## What you have to do
From the entries below, reproduce exactly the line containing "Lemma mlist_cell v", the line containing "Definition kcpu (k", and every line in between, with nothing added.

Start of Working data

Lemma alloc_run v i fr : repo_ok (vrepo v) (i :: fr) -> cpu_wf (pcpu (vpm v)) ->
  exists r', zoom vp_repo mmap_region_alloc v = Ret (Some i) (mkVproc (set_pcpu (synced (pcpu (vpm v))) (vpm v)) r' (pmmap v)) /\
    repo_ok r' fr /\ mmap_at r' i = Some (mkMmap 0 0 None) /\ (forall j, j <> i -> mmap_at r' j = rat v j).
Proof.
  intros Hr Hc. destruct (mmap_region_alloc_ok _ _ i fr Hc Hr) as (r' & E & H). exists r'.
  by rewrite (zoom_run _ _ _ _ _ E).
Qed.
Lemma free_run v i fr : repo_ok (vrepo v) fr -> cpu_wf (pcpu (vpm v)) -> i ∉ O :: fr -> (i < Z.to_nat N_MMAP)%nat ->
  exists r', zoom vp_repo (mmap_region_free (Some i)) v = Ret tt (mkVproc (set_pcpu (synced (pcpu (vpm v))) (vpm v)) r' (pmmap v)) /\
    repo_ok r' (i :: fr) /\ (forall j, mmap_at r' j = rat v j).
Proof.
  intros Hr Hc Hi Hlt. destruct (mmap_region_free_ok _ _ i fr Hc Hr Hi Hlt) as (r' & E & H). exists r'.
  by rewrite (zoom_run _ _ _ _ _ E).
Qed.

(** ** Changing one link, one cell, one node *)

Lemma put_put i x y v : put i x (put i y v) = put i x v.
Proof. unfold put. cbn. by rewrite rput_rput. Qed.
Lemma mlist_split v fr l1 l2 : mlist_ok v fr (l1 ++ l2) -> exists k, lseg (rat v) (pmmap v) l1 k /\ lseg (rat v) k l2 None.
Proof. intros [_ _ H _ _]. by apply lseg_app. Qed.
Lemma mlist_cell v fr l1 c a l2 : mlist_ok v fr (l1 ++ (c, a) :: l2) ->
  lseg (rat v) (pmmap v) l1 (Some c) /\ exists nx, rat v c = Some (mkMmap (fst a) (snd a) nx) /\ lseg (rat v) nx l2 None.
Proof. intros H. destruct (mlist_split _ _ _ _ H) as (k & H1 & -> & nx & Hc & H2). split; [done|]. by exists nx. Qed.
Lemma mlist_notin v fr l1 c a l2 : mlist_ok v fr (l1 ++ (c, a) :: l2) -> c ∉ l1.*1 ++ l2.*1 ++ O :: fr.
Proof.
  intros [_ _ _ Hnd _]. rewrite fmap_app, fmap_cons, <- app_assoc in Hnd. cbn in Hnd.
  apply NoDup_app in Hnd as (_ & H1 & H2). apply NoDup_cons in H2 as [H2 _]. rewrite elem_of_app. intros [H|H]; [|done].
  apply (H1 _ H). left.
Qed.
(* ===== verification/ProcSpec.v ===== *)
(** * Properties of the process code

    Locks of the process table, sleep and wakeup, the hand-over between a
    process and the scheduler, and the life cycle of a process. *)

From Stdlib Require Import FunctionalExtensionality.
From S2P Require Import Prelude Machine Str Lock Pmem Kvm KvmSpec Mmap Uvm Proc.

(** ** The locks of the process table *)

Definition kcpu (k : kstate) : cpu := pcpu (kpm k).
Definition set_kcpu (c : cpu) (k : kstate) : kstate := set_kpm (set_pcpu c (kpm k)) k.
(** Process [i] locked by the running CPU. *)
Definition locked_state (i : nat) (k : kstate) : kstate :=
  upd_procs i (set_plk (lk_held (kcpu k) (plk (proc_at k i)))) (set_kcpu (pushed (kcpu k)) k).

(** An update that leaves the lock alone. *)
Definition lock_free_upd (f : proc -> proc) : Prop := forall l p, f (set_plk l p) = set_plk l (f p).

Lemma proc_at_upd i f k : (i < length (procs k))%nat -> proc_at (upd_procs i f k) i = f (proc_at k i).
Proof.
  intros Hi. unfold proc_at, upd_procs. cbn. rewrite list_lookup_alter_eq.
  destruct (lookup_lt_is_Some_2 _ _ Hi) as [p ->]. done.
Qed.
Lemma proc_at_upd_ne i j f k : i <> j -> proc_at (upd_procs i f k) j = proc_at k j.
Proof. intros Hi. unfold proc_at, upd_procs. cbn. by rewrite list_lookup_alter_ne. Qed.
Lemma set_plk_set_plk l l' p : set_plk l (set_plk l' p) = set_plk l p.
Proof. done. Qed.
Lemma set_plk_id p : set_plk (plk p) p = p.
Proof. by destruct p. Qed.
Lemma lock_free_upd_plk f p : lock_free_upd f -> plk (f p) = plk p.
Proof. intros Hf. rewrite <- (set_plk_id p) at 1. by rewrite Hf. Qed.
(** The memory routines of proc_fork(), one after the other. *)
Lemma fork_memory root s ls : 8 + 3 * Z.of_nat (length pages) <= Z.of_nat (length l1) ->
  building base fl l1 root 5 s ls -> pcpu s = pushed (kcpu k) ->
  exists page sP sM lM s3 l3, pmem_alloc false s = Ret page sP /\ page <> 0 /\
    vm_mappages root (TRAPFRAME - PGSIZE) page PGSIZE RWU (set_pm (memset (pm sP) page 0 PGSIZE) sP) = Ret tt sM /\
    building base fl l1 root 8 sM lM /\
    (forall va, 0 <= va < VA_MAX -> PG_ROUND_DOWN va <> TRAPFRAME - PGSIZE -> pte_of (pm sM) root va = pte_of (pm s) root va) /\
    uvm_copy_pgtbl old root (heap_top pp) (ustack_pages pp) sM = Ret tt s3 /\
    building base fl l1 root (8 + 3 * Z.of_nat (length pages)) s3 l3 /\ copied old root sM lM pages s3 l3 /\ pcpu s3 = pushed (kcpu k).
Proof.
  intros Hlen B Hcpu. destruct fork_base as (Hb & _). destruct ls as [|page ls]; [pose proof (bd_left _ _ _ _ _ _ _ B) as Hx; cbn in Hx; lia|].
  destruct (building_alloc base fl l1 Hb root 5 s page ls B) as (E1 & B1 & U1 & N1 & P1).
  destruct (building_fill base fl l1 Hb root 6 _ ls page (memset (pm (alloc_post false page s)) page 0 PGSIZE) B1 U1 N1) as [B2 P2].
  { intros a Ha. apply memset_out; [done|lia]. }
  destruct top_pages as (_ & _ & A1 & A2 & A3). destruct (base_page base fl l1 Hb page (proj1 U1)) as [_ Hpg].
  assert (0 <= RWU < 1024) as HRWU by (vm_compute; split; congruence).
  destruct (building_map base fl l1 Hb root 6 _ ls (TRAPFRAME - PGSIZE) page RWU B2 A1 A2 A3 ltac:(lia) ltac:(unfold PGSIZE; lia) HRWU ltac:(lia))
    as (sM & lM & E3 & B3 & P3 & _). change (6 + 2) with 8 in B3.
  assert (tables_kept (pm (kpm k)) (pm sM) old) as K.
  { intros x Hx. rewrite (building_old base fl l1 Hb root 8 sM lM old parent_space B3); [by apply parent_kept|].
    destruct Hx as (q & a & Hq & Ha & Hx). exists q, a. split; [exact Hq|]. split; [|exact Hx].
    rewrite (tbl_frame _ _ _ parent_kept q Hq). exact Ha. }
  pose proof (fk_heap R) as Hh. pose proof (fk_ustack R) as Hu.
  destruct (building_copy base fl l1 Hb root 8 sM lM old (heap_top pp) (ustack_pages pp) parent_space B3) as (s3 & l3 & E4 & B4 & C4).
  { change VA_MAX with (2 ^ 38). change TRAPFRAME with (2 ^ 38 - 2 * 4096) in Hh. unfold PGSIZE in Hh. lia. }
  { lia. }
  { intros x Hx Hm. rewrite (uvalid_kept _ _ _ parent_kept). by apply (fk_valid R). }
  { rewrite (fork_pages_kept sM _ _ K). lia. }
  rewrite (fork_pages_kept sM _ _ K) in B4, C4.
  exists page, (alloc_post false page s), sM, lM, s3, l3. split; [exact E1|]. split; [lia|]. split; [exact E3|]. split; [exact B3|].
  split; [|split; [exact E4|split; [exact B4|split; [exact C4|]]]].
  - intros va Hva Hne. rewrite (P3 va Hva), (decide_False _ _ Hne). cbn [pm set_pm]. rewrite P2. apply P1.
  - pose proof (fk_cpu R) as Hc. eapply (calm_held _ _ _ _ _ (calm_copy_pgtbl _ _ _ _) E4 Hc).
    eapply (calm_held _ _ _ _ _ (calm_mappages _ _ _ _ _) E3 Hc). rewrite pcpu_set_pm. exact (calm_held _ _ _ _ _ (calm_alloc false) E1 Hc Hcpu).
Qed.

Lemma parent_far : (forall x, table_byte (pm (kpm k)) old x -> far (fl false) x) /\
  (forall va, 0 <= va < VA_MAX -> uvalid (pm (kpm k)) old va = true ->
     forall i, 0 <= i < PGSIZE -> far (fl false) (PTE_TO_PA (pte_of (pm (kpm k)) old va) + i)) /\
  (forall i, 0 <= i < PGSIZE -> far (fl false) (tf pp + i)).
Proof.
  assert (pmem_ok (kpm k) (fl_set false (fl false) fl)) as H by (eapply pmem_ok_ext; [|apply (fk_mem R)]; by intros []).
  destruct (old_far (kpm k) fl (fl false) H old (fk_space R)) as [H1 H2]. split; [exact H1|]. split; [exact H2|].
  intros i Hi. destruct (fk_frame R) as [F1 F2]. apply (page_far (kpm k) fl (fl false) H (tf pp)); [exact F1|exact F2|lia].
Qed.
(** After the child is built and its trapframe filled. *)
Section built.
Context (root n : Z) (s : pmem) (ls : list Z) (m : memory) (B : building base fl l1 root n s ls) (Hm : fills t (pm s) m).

End of Working data

## Solution for this task
Lemma mlist_cell v fr l1 c a l2 : mlist_ok v fr (l1 ++ (c, a) :: l2) ->
  lseg (rat v) (pmmap v) l1 (Some c) /\ exists nx, rat v c = Some (mkMmap (fst a) (snd a) nx) /\ lseg (rat v) nx l2 None.
Proof. intros H. destruct (mlist_split _ _ _ _ H) as (k & H1 & -> & nx & Hc & H2). split; [done|]. by exists nx. Qed.
Lemma mlist_notin v fr l1 c a l2 : mlist_ok v fr (l1 ++ (c, a) :: l2) -> c ∉ l1.*1 ++ l2.*1 ++ O :: fr.
Proof.
  intros [_ _ _ Hnd _]. rewrite fmap_app, fmap_cons, <- app_assoc in Hnd. cbn in Hnd.
  apply NoDup_app in Hnd as (_ & H1 & H2). apply NoDup_cons in H2 as [H2 _]. rewrite elem_of_app. intros [H|H]; [|done].
  apply (H1 _ H). left.
Qed.
(* ===== verification/ProcSpec.v ===== *)
(** * Properties of the process code

    Locks of the process table, sleep and wakeup, the hand-over between a
    process and the scheduler, and the life cycle of a process. *)

From Stdlib Require Import FunctionalExtensionality.
From S2P Require Import Prelude Machine Str Lock Pmem Kvm KvmSpec Mmap Uvm Proc.

(** ** The locks of the process table *)

Definition kcpu (k : kstate) : cpu := pcpu (kpm k).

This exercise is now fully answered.